American businessman and philanthropist (1801–1872)

Isaac Rich (October 24, 1801 – January 13, 1872) was a prominent Boston merchant and philanthropist.

==Biography==
Born in Wellfleet, Massachusetts to a poor family his father died when he was young. At the age of 14 he went to Boston where he assisted his father selling fish. Upon his fathers death he opened an oyster stall at Faneuil Hall. He was given a loan by the proprietor of the Tremont Hotel allowing him to expand his seafood business into salmon. He purchased a number of fishing vessels and expanded his business considerably in the following decades.

Rich expanded into shipping, warehousing, the dry goods business, and banking. He made a considerable fortune and became a millionaire. Rich died on January 13, 1872 after a period of illness lasting a few weeks.
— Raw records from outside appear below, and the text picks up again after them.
(** * godot-mcp: process orchestration and command protocol layer

    A shallow embedding of the TypeScript sources
      - [project-utils.ts]      (ProjectUtils.validatePath)
      - [types.ts]              (PARAMETER_MAPPINGS)
      - [operation-executor.ts] (OperationExecutor)
      - [godot-path.ts]         (GodotPathManager.isValidGodotPath)
      - [tool-handlers.ts]      (ToolHandlers)
    together with the properties the specification states about them,
    and of the rest of [project-utils.ts] and [godot-path.ts], of the
    tool dispatch of [godot-server.ts] and of the configuration merge of
    [index.ts], with further properties of the code.

    Modelling conventions.
      - A JavaScript string is a [string]: a sequence of 8-bit characters,
        standing for UTF-16 code units below 256.  Every character the
        sources test for (dot, underscore, both quote characters, the
        capitals A to Z, line terminators, blanks) lies in that range.
      - A JavaScript object used as a dictionary is an association list in
        enumeration order ([for ... in] order), see [JS.obj_set].
      - The file system and child processes are the environment: they are
        passed to the functions as oracles, and every use is logged. *)

From Stdlib Require Import String Ascii List ZArith Lia Bool DecimalString.
From Stdlib Require DecimalN DecimalPos.
From stdpp Require Import base option list gmap strings.

Open Scope string_scope.
Open Scope list_scope.

(** ** JavaScript strings *)

Module JSString.

(** [s.startsWith(p)] *)
Fixpoint startsWith (p s : string) : bool :=
  match p, s with
  | EmptyString, _ => true
  | String _ _, EmptyString => false
  | String a p', String b s' => Ascii.eqb a b && startsWith p' s'
  end.

(** [s.includes(needle)]: [needle] occurs in [s] at some offset. *)
Fixpoint includes (needle s : string) : bool :=
  startsWith needle s ||
  match s with
  | EmptyString => false
  | String _ s' => includes needle s'
  end.

(** [s.split(sep)] for a separator given as a set of single characters
    (as [/[\\/]/] or ['\n']): empty pieces are kept, as in JavaScript. *)
Fixpoint split (sep : ascii -> bool) (s : string) : list string :=
  match s with
  | EmptyString => [EmptyString]
  | String c s' =>
      if sep c then EmptyString :: split sep s'
      else match split sep s' with
           | [] => [String c EmptyString]
           | piece :: rest => String c piece :: rest
           end
  end.

(** [s.replace(/c/g, r)] for a one-character pattern [c] (a predicate on
    characters) and a replacement computed from the matched character. *)
Fixpoint replaceChars (pat : ascii -> bool) (r : ascii -> string) (s : string) : string :=
  match s with
  | EmptyString => EmptyString
  | String c s' =>
      (if pat c then r c else String c EmptyString) +:+ replaceChars pat r s'
  end.

Definition isUpper (c : ascii) : bool :=
  let n := nat_of_ascii c in (65 <=? n)%nat && (n <=? 90)%nat.

(** Some character of [s] is one of the capitals A to Z. *)
Fixpoint hasUpper (s : string) : bool :=
  match s with
  | EmptyString => false
  | String c s' => isUpper c || hasUpper s'
  end.

(** [c.toLowerCase()] on one code unit below 256: ['A'..'Z'], and the
    Latin-1 capitals U+00C0..U+00DE except the multiplication sign U+00D7. *)
Definition toLowerChar (c : ascii) : ascii :=
  let n := nat_of_ascii c in
  if isUpper c then ascii_of_nat (n + 32)
  else if (192 <=? n)%nat && (n <=? 222)%nat && negb (n =? 215)%nat
       then ascii_of_nat (n + 32)
       else c.

Fixpoint toLowerCase (s : string) : string :=
  match s with
  | EmptyString => EmptyString
  | String c s' => String (toLowerChar c) (toLowerCase s')
  end.

(** White space and line terminators removed by [String.prototype.trim],
    restricted to code units below 256: TAB, LF, VT, FF, CR, SP, NBSP. *)
Definition isWhiteSpace (c : ascii) : bool :=
  let n := nat_of_ascii c in
  ((9 <=? n)%nat && (n <=? 13)%nat) || (n =? 32)%nat || (n =? 160)%nat.

Fixpoint trimStart (s : string) : string :=
  match s with
  | EmptyString => EmptyString
  | String c s' => if isWhiteSpace c then trimStart s' else s
  end.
Rich was buried at the Mount Auburn Cemetery.

Rich joined the Methodist Episcopal Church at a young age. He was an active member of the North Bennet Street congregation.

==Philanthropy==
Rich made significant contributions to charity. Of note was his donation of 10,000 dollars to Wesleyan University for the construction of a Rich Hall, originally a library but now the '92 theater. Rich additionally gave 100,000 dollars at the request of College Founder Wilbur Fisk Rich left the majority of his estate, estimated to be worth 1.7 million dollars at the time, to Boston University. Rich Hall on the University's West Campus is named in his honor.